■ TASK REQUIREMENTS:
Exactly how many lines in this data contain the word "Some"? Only the number should be given.

Collected data
--------

(* ===== verification/TestService.v ===== *)
(** * The tests of [crates/api/src/service.rs]

    The handlers over an engine on the machine of [TestRun]: requests as the tests
    build them, answers as they read them.  Left out are the two tests of trait bounds
    and those that look at what [s3s] makes of an answer, its status, its header for an
    etag and the text of an error. *)

From S2P Require Import Prelude RustStr RustNum RustPath Codec Paths Checksum EngineError Fs FsFacts Atomic Meta Layer Walk FsBase Listing FsEngine FsSamples Digests Wire ApiError ApiChecksum Service TestKit TestRun TestEngine TestApi.

#[local] Existing Instance test_env.
#[local] Existing Instance standard_crates.
#[local] Existing Instance standard_md5.
#[local] Existing Instance manifest_json.
#[local] Existing Instance bucket_meta_json.
#[local] Existing Instance disk_format_json.
#[local] Existing Instance byte_reads.
#[local] Existing Instance plain_http.

(** ** Helpers *)

(** [svc]: the layer the service holds. *)
Definition svc : test FsEngine.t := unwrap (FsEngine.open tempdir).

Definition req {I} (input : I) : S3Request I := mkRequest input ∅ None.

(** The handlers of the service over an engine, as the tests call them. *)
Definition create (e : FsEngine.t) (bucket : str) : M S3Error (option str) := Aks3.create_bucket (L := fs_engine_layer e) bucket.
Definition head (e : FsEngine.t) (bucket : str) : M S3Error unit := Aks3.head_bucket (L := fs_engine_layer e) bucket.
Definition delete (e : FsEngine.t) (bucket : str) : M S3Error unit := Aks3.delete_bucket (L := fs_engine_layer e) bucket.
Definition buckets (e : FsEngine.t) : M S3Error ListBucketsOutput := Aks3.list_buckets (L := fs_engine_layer e).
Definition send (e : FsEngine.t) (r : S3Request PutObjectInput) : M S3Error PutObjectOutput :=
  Aks3.put_object (L := fs_engine_layer e) r.
Definition fetch (e : FsEngine.t) (i : GetObjectInput) : M S3Error GetObjectOutput := Aks3.get_object (L := fs_engine_layer e) i.
Definition inspect (e : FsEngine.t) (i : HeadObjectInput) : M S3Error HeadObjectOutput := Aks3.head_object (L := fs_engine_layer e) i.
Definition enumerate (e : FsEngine.t) (i : ListObjectsV2Input) : M S3Error ListObjectsV2Output :=
  Aks3.list_objects_v2 (L := fs_engine_layer e) i.

(** [.expect_err(..)] and the code of the error. *)
Definition assert_code {A} (m : M S3Error A) (code : S3ErrorCode) : test unit :=
  r ← call m; assert (match r with Err err => bool_decide (err_code err = code) | Ok _ => false end).

Definition blob (bytes : str) : StreamingBlob := [Ok bytes].

(** A [PutObjectInput] for a key of [buk], with the rest at its default. *)
Definition put_input (key : str) (body : option StreamingBlob) (content_type : option str) (metadata : option (gmap str str))
    : PutObjectInput := mkPutObjectInput (b#"buk") key body content_type metadata None None None None None.

Definition put (key bytes : str) : S3Request PutObjectInput := req (put_input key (Some (blob bytes)) None None).

Definition header_map (pairs : list (HeaderName * str)) : HeaderMap :=
  fold_left (λ (map : gmap str str) '(name, value), <[name := value]> map) pairs ∅.

Definition put_with_headers (key bytes : str) (pairs : list (HeaderName * str)) : S3Request PutObjectInput :=
  mkRequest (req_input (put key bytes)) (header_map pairs) (req_trailing_headers (put key bytes)).

Definition get (key : str) : GetObjectInput := mkGetObjectInput (b#"buk") key None None.
Definition get_range (key : str) (range : DtoRange) : GetObjectInput := mkGetObjectInput (b#"buk") key (Some range) None.
Definition head_object_req (key : str) : HeadObjectInput := mkHeadObjectInput (b#"buk") key None.
Definition delete_object_req (e : FsEngine.t) (key : str) : M S3Error unit :=
  Aks3.delete_object (L := fs_engine_layer e) (b#"buk") key.

(** [list(ListObjectsV2Input { .. })], over [buk]. *)
Definition list_req (prefix delimiter token start_after : option str) (max_keys : option Z) : ListObjectsV2Input :=
  mkListObjectsV2Input (b#"buk") prefix delimiter token start_after max_keys.

Definition seeded (keys : list str) : test FsEngine.t :=
  s ← svc;
  _ ← unwrap (create s (b#"buk"));
  _ ← for_each keys (λ key, _ ← unwrap (send s (put key (b#"1"))); mret ());
  mret s.

(** [None] is a failed [expect]. *)
Definition keys_of (out : ListObjectsV2Output) : option (list str) := contents ← lo_contents out; mapM ob_key contents.
Definition prefixes_of (out : ListObjectsV2Output) : option (list str) := lo_common_prefixes out.

Definition hello_world_etag : str := b#"5eb63bbbe01eeed093cb22bb8f5acdc3".

Definition put_checksummed (key bytes : str) (algorithm : ChecksumAlgorithm) (value : str) : S3Request PutObjectInput :=
  let input := put_input key (Some (blob bytes)) None None in
  let set a := if bool_decide (algorithm = a) then Some value else None in
  req (mkPutObjectInput (pi_bucket input) (pi_key input) (pi_body input) (pi_content_type input) (pi_metadata input)
    (set Crc32) (set Crc32c) (set Sha1) (set Sha256) (set Crc64Nvme)).

Definition get_checked (key : str) : GetObjectInput := mkGetObjectInput (b#"buk") key None (Some (b#"ENABLED")).
Definition head_checked (key : str) : HeadObjectInput := mkHeadObjectInput (b#"buk") key (Some (b#"ENABLED")).

(** [drain]: polled until it ends. *)
Fixpoint drain_from (fuel : nat) (body : SyncStream) : option str :=
  match fuel with
  | O => None
  | S fuel =>
      match sync_poll_next body with
      | (None, _) => Some []
      | (Some (Ok chunk), body) => (λ rest, chunk ++ rest) <$> drain_from fuel body
      | (Some (Err _), _) => None
      end
  end.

--------

■ WRITTEN RESPONSE:
9